(** ** The import as a whole *)

Lemma resolve_each_spec L remote base os os' :
  resolve_each L remote base os = inr os' ->
  Forall2 (fun o o' => o' = set_source o (o_source o')) os os' /\
  (remote = true -> Forall (fun o' => exists u, u_isFile u = false /\ o_source o' = u_text u /\
      map ShellOptions.tolower (u_scheme u) = bstr "https") os').
Proof.
  revert os'. induction os as [|o os IH]; intros os' H; simpl in H.
  { simplify_eq. split; [constructor|]. intros _. constructor. }
  destruct (URLRelativeTo L (o_relativePath o) base) as [u|]; [|done].
  apply bind_inr in H as (s & Es & H). apply bind_inr in H as (rest & Er & H). injection H as <-.
  destruct (IH rest Er) as [HF Hr]. split; [by constructor|].
  intros ->. constructor; [|by apply Hr]. destruct (u_isFile u) eqn:Ef; [done|].
  case_bool_decide; [|done]. injection Es as <-. by exists u.
Qed.

(** An HTTPS manifest never reads a local file: every object is fetched from an
    HTTPS URL. *)
Lemma remote_objects_remote L source absolute m os :
  starts_with source "https://" = true -> resolve_object_sources L source absolute m = inr os ->
  Forall (fun o => exists u, u_isFile u = false /\ o_source o = u_text u /\
    map ShellOptions.tolower (u_scheme u) = bstr "https") os.
Proof.
  unfold resolve_object_sources. intros -> H. cbn [orb] in H.
  apply bind_inr in H as (mu & _ & H). apply bind_inr in H as (bu & _ & H).
  by apply resolve_each_spec in H as [_ H]; apply H.
Qed.

Lemma resolve_sources_same L source absolute m os :
  resolve_object_sources L source absolute m = inr os ->
  Forall2 (fun o o' => o' = set_source o (o_source o')) (m_objects m) os.
Proof.
  unfold resolve_object_sources. intros H. apply bind_inr in H as (mu & _ & H).
  apply bind_inr in H as (bu & _ & H). by apply resolve_each_spec in H as [H _].
Qed.

Section whole.
Context (sha256 : bytes -> bytes) (env : nat -> io) (options : ShellOptions.t).
Context (L : url_library) (I : import_io).
Context (materialize_objects : list ObjectSpec -> store -> result (list ObjectSpec) * store).

(** [materialize_objects] was a run of the worker pool. *)
Definition pool_run (os : list ObjectSpec) (f : store) : Prop :=
  exists s, rtc (step sha256 env options) (pool_start os f) s /\ Forall (eq Exited) s.1 /\
    materialize_objects os f = (pool_result s.2, files s.2).

(** No local source is a file of the cache. *)
Definition sources_apart (os : list ObjectSpec) : Prop :=
  forall o o', o ∈ os -> o' ∈ os -> is_https (o_source o) = false ->
    o_source o <> cached_path options (o_sha256 o') /\ o_source o <> partial_path options (o_sha256 o').
Record inv (s : t) : Prop := {
  (* one display per package, and back *)
  i_bound : forall d c, bindings s !! d = Some c -> appDisplayBindings s !! package c = Some d;
  i_app : forall p d, appDisplayBindings s !! p = Some d -> exists c, bindings s !! d = Some c /\ package c = p;
  (* a bound display is reserved, and ids are user ids *)
  i_active : forall d c, bindings s !! d = Some c -> d ∈ ids s ActiveUserIds;
  i_range : forall d, d ∈ ids s ActiveUserIds \/ d ∈ ids s RemovalPending -> 1 <= d <= kMaxUserDisplayId;
  (* what is kept per display belongs to a bound one *)
  i_profiles : forall d, is_Some (launchProfiles s !! d) <-> is_Some (bindings s !! d);
  i_deferred : forall d c, texts s DeferredCleanup !! d = Some c -> bindings s !! d = Some c;
  i_failures : forall d, is_Some (texts s ClosingLaunchFailures !! d) -> is_Some (bindings s !! d);
  (* what is kept per package belongs to a bound one *)
  i_launching : packages s LaunchInFlight ⊆ packages s Pending;
  i_exclusive : packages s Pending ## packages s Closing;
  i_transient : forall p, p ∈ packages s Pending \/ p ∈ packages s Closing -> is_Some (appDisplayBindings s !! p) }.

(** An update of a table the invariant does not mention. *)
Ltac unrelated := match goal with H : inv _ |- _ => destruct H; split; cbn; assumption end.

Lemma seq_upd f b e s : seq (upd f) b e s = b e (f s).
Proof. unfold seq, upd. by destruct (b e (f s)). Qed.

Lemma seq_emit o b e s : (seq (emit o) b e s).1 = (b e s).1.
Proof. unfold seq, emit. by destruct (b e s). Qed.

Lemma seq_state a b e s : (seq a b e s).1 = (b e (a e s).1).1.
Proof. unfold seq. destruct (a e s) as [s1 o1]. cbn. by destruct (b e s1). Qed.

(** ** The primitive updates *)

Lemma init_inv : inv init.
Proof.
  split; cbn; try done; try set_solver.
  intros d. by rewrite !lookup_empty.
Qed.

Lemma unbind_none d s : bindings (unbindApplicationFromDisplay d s) !! d = None.
Proof.
  unfold unbindApplicationFromDisplay. destruct (bindings s !! d) eqn:E; [|done]. cbn.
  apply lookup_delete_eq.
Qed.

Lemma unbind_ids d s k :
  k = Windows \/ k = SuppressRemoveOnClose \/ k = RemovalPending \/ k = ActiveUserIds ->
  ids (unbindApplicationFromDisplay d s) k = ids s k.
Proof.
  intros Hk. unfold unbindApplicationFromDisplay. destruct (bindings s !! d); [|done].
  destruct (appDisplayBindings s !! _) as [d'|]; [destruct (d' =? d)|];
    by destruct Hk as [->|[->|[->| ->]]].
Qed.

Lemma unbind_inv d s : inv s -> inv (unbindApplicationFromDisplay d s).
Proof.
  intros Hi. unfold unbindApplicationFromDisplay.
  destruct (bindings s !! d) as [c|] eqn:Ec; [|done]. destruct Hi as [H1 H2 H3 H4 H5 H6 H7 H8 H9 H10].
  rewrite (H1 d c Ec), Z.eqb_refl.
  assert (forall d' c', d' <> d -> bindings s !! d' = Some c' -> package c' <> package c) as Hne.
  { intros d' c' Hd Hc Hp. apply H1 in Hc. apply H1 in Ec. rewrite Hp in Hc. congruence. }
  split; cbn; try done.
  - intros d' c' [Hd Hc]%lookup_delete_Some. rewrite lookup_delete_ne; [by apply H1|].
    intros Hp. by apply (Hne d' c').
  - intros p d' [Hp Hd]%lookup_delete_Some. destruct (H2 p d' Hd) as (c' & Hc & <-). exists c'.
    split; [|done]. rewrite lookup_delete_ne; [done|]. intros <-. rewrite Ec in Hc. by simplify_eq.
  - intros d' c' [_ Hc]%lookup_delete_Some. by apply (H3 d' c').
  - intros d'. destruct (decide (d' = d)) as [->|Hd]; [by rewrite !lookup_delete_eq|].
    rewrite !lookup_delete_ne by done. apply H5.
  - intros d' c' [Hd Hc]%lookup_delete_Some. rewrite lookup_delete_ne by done. by apply H6.
  - intros d' [x [Hd Hx]%lookup_delete_Some]. rewrite lookup_delete_ne by done. apply H7. by exists x.
  - set_solver.
  - set_solver.
  - intros p Hp. assert (p <> package c) by set_solver. rewrite lookup_delete_ne by done.
    apply H10. set_solver.
Qed.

------------------------------

• PROBLEM DESCRIPTION
For the word "constructor", show every line of the entries that holds it.

• ANSWER FOR THIS EXERCISE
  { simplify_eq. split; [constructor|]. intros _. constructor. }
  destruct (IH rest Er) as [HF Hr]. split; [by constructor|].
  intros ->. constructor; [|by apply Hr]. destruct (u_isFile u) eqn:Ef; [done|].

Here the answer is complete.